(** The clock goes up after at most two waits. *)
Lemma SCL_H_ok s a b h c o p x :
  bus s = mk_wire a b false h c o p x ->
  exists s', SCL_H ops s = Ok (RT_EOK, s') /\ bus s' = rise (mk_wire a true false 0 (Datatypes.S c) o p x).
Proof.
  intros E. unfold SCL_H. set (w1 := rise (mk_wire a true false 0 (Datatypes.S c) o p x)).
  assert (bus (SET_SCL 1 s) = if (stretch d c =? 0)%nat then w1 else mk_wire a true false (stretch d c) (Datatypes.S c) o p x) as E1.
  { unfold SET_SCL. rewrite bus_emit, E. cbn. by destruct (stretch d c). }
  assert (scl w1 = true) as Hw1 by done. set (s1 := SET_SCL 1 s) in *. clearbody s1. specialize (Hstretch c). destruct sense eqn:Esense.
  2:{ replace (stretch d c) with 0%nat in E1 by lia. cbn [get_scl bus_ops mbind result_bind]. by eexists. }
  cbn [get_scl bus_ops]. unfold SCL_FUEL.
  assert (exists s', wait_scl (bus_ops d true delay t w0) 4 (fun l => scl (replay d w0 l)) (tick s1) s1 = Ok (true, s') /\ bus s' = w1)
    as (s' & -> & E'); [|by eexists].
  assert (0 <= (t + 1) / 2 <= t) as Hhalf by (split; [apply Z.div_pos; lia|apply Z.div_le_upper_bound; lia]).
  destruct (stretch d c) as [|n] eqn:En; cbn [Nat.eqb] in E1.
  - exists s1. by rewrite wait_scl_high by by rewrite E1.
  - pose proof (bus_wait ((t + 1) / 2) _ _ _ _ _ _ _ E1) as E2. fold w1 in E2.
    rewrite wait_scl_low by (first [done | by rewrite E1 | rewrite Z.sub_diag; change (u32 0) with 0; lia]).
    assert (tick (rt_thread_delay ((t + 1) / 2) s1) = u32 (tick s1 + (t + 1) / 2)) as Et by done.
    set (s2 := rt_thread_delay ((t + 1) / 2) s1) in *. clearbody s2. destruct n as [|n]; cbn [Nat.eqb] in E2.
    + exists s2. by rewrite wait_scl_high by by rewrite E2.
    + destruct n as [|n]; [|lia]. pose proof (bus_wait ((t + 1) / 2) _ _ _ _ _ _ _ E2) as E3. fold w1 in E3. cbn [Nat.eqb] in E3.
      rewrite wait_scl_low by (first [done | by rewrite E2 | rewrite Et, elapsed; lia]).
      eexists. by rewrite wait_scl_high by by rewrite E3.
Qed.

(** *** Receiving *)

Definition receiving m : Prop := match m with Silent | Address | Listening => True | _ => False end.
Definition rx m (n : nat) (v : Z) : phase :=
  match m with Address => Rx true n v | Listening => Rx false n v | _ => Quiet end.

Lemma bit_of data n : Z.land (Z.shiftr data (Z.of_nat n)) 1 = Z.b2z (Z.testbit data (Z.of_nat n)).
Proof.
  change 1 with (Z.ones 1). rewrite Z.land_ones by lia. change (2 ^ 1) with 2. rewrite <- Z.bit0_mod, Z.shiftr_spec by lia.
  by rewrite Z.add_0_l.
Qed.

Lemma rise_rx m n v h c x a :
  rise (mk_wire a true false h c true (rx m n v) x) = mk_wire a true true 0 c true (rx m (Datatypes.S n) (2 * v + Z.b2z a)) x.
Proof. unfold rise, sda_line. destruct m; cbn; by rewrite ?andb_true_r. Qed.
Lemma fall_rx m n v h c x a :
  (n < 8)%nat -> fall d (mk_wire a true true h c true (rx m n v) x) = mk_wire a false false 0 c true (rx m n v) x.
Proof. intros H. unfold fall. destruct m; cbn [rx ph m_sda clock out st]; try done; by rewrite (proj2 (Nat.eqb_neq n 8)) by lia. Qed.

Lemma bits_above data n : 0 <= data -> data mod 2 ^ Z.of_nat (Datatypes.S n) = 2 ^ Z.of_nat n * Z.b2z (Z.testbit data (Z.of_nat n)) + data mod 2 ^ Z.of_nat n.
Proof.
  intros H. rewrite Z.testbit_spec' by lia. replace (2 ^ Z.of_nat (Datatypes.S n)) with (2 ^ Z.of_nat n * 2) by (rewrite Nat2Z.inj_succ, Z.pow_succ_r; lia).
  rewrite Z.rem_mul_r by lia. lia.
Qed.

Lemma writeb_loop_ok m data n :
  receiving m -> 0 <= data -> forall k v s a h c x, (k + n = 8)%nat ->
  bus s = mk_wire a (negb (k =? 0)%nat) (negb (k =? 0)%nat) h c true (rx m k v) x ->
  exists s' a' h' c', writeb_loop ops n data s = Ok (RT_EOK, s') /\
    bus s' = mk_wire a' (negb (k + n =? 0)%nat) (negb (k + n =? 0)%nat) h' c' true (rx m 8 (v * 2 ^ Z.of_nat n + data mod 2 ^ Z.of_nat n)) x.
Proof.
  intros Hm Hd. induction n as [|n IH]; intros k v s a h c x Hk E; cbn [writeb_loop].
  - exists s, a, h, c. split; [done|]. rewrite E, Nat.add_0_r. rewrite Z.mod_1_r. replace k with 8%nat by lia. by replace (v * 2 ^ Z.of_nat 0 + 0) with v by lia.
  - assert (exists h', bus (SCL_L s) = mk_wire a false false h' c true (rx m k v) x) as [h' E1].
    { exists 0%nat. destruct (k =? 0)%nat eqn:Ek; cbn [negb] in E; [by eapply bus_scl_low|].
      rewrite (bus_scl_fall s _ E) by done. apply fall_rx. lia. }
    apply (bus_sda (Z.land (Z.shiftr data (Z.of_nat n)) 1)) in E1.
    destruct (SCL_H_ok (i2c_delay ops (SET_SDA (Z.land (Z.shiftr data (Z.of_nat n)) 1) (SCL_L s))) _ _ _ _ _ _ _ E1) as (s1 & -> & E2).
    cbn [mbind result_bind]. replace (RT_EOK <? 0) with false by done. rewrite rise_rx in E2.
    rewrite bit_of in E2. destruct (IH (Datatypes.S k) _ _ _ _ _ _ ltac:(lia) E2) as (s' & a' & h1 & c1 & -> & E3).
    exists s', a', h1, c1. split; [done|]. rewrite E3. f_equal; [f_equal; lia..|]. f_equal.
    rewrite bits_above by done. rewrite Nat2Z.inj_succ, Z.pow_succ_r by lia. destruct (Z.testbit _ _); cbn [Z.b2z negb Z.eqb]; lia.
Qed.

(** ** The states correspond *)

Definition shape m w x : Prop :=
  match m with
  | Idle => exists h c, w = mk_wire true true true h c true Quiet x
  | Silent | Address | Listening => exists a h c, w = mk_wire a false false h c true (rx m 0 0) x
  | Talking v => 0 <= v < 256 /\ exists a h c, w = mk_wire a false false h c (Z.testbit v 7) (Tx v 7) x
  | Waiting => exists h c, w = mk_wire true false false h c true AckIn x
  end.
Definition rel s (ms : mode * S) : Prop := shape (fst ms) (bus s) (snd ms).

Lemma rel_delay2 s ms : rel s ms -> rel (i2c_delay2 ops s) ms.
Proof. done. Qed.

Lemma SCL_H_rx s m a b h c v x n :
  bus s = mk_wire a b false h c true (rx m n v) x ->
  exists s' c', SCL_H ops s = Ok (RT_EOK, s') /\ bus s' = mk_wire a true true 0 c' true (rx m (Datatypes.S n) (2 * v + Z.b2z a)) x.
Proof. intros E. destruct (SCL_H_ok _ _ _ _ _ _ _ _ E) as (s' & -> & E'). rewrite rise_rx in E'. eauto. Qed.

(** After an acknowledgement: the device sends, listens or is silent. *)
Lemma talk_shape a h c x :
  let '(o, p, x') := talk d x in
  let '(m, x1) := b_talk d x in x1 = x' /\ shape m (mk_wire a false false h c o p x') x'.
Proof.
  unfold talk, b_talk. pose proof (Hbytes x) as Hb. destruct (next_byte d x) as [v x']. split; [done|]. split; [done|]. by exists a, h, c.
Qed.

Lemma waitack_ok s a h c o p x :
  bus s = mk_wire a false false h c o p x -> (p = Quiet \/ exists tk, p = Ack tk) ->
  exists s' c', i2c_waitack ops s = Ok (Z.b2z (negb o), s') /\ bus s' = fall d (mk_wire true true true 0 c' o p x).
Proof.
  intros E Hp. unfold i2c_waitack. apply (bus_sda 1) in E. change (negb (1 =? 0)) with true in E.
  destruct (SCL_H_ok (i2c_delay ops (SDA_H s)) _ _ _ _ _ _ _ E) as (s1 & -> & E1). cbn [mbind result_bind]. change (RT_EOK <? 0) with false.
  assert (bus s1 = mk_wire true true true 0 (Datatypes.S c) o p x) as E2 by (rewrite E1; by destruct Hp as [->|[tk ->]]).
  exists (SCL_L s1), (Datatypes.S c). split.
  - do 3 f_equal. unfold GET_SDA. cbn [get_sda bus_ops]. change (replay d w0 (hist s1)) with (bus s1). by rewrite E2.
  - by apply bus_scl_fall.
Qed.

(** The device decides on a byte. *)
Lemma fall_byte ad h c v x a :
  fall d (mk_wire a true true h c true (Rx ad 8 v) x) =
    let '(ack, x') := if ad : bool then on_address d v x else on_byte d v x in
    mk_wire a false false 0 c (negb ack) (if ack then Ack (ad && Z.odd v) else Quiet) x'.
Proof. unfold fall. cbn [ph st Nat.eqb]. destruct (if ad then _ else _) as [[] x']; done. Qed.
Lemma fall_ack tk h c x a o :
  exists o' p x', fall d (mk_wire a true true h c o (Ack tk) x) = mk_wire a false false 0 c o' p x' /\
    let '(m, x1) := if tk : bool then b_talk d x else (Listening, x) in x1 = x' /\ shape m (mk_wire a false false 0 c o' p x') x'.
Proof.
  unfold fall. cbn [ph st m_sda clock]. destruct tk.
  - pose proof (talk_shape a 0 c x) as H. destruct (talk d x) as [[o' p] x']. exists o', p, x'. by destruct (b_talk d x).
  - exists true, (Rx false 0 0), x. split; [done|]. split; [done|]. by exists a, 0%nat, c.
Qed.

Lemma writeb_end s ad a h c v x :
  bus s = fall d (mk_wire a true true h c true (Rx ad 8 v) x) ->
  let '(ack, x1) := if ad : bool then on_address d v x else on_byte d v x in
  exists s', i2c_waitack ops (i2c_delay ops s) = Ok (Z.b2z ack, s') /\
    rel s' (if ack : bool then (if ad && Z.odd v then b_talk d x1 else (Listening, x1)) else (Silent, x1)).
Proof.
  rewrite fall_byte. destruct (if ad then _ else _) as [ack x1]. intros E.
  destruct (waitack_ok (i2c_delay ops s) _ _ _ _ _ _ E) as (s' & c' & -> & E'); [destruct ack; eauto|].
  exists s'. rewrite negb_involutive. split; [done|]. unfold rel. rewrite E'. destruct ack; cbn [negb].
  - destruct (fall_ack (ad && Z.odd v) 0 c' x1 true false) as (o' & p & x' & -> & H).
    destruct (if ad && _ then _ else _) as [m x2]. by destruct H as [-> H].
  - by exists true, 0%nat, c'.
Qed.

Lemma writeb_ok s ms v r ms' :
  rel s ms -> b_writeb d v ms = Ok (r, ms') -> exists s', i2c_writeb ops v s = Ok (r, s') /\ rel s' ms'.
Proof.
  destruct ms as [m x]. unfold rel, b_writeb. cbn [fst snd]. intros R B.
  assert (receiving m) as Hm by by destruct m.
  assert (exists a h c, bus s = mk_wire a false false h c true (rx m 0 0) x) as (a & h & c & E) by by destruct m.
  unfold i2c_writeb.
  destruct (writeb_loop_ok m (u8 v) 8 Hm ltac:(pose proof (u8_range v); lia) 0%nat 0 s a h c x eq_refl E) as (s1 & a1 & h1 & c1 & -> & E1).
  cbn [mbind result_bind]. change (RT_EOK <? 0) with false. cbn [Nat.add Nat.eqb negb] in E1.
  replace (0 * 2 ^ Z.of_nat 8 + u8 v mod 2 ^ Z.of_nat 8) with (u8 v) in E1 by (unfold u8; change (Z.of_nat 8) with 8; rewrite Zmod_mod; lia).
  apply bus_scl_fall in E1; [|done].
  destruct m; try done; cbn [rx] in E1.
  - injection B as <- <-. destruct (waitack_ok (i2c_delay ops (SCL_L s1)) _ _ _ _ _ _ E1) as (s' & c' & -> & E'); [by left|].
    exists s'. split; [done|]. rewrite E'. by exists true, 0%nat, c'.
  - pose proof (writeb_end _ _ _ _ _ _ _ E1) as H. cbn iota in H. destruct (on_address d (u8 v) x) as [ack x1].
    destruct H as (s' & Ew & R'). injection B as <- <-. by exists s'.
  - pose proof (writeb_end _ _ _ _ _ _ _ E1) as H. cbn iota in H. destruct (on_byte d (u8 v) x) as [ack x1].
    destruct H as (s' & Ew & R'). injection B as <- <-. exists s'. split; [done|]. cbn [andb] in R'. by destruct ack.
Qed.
━━━━━━━━
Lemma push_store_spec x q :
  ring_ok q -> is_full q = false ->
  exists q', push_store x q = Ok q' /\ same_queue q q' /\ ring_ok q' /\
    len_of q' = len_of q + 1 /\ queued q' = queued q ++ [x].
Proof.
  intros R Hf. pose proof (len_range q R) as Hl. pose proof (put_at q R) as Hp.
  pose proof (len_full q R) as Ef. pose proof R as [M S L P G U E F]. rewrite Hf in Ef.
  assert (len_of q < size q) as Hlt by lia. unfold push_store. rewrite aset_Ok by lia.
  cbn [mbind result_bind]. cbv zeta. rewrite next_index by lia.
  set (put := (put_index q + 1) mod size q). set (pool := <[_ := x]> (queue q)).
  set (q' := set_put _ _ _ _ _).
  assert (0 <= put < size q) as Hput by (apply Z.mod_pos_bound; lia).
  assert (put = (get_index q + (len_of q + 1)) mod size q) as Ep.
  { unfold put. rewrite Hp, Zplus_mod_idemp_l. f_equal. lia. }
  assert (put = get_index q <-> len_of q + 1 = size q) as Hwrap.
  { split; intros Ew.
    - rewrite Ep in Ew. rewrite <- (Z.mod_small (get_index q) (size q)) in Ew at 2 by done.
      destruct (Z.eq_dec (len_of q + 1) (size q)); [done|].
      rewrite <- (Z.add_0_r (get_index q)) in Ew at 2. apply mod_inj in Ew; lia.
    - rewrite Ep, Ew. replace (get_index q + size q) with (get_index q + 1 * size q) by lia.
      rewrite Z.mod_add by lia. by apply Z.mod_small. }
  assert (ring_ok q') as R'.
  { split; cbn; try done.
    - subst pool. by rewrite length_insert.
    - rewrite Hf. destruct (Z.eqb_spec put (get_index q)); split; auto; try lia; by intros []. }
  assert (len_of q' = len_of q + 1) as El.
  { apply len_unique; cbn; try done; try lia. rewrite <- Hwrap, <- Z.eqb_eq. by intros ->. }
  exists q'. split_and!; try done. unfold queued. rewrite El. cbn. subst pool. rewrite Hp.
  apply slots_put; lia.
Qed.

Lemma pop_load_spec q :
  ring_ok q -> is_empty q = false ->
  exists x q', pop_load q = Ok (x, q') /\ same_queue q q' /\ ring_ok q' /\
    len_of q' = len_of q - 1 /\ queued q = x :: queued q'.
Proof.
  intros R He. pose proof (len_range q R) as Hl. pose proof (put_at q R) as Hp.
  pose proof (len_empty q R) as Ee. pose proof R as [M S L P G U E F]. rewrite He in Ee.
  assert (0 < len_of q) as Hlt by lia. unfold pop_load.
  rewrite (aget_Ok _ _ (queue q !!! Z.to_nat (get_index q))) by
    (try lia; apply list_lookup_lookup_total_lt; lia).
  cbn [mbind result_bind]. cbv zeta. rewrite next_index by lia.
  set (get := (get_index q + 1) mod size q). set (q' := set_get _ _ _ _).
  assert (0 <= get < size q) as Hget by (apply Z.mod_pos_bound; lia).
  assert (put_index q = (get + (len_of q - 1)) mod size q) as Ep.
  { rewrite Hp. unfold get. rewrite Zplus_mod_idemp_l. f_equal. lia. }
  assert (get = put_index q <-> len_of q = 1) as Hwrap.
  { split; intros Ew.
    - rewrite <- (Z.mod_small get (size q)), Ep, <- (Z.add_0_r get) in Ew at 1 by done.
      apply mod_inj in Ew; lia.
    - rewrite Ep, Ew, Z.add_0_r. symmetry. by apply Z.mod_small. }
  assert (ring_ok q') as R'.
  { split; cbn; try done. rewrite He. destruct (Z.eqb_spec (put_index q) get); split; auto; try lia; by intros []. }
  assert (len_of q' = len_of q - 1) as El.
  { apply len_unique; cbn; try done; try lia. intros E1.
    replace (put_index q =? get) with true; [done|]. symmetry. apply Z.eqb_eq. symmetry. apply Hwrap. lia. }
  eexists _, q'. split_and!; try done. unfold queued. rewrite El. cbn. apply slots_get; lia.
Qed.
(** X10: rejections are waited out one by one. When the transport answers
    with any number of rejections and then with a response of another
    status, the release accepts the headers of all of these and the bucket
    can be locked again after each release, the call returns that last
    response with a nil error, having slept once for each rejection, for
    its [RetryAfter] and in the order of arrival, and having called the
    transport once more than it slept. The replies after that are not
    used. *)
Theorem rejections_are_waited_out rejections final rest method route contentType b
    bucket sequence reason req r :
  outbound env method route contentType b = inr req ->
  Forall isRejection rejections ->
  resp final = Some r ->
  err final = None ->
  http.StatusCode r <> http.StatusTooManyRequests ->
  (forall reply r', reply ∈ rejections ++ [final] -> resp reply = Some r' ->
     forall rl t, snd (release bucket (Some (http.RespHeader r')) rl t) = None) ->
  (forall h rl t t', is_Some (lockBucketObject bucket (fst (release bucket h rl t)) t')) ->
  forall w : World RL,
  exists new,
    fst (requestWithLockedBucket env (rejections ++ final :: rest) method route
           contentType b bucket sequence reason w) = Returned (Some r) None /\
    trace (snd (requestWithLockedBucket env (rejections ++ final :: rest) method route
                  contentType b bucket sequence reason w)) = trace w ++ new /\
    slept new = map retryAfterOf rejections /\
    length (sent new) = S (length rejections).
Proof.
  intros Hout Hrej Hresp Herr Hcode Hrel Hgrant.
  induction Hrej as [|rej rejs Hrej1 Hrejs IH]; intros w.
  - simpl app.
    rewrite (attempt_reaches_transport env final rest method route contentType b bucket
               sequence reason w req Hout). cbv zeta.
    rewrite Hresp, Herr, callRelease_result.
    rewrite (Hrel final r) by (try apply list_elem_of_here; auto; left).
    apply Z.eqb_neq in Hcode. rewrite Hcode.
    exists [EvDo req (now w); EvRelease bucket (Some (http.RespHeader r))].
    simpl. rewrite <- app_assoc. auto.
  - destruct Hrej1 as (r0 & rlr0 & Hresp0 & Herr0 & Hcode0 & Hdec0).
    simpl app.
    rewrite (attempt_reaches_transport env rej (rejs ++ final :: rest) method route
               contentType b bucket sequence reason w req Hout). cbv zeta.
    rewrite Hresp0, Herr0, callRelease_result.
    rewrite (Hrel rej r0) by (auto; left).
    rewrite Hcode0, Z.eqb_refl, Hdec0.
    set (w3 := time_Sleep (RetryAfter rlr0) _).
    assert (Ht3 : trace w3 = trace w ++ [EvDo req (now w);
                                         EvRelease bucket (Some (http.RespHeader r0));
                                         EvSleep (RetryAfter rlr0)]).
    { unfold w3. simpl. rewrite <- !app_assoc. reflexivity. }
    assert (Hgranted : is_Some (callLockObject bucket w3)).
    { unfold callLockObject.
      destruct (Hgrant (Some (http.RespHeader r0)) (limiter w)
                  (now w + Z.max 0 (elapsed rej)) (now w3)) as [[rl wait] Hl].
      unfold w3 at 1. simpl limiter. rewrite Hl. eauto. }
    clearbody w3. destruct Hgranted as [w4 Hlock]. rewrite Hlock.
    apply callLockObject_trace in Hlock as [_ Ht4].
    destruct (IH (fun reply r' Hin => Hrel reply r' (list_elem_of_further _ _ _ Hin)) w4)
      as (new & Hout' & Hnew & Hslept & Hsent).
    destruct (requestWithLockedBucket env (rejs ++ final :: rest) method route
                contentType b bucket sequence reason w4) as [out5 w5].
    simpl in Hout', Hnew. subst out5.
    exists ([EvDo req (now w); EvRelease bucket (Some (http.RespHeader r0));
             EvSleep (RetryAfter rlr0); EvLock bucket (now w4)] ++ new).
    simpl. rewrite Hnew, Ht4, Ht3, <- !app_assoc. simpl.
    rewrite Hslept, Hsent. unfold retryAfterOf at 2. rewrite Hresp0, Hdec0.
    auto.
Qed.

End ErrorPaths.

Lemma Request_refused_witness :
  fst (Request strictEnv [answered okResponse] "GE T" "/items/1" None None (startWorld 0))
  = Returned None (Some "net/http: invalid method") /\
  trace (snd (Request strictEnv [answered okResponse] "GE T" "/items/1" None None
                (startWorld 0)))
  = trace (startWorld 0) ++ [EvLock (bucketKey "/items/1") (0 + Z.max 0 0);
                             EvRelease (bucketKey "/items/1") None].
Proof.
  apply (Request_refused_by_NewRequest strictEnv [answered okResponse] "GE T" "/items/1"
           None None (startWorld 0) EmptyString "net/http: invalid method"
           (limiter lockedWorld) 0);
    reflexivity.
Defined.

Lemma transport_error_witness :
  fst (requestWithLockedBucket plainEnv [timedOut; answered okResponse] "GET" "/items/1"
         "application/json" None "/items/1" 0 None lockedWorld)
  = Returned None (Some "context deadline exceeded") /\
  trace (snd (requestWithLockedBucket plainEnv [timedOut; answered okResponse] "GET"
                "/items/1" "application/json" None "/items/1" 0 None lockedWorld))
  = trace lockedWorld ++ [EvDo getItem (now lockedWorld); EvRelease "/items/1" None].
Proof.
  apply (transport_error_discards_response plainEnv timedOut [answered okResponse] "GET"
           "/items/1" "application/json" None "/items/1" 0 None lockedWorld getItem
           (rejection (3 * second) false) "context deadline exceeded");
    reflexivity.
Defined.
━━━━━━━━
## Problem details
Across the entries, how many lines include the string "clock"? The answer should be only a number.

## Result of this task
3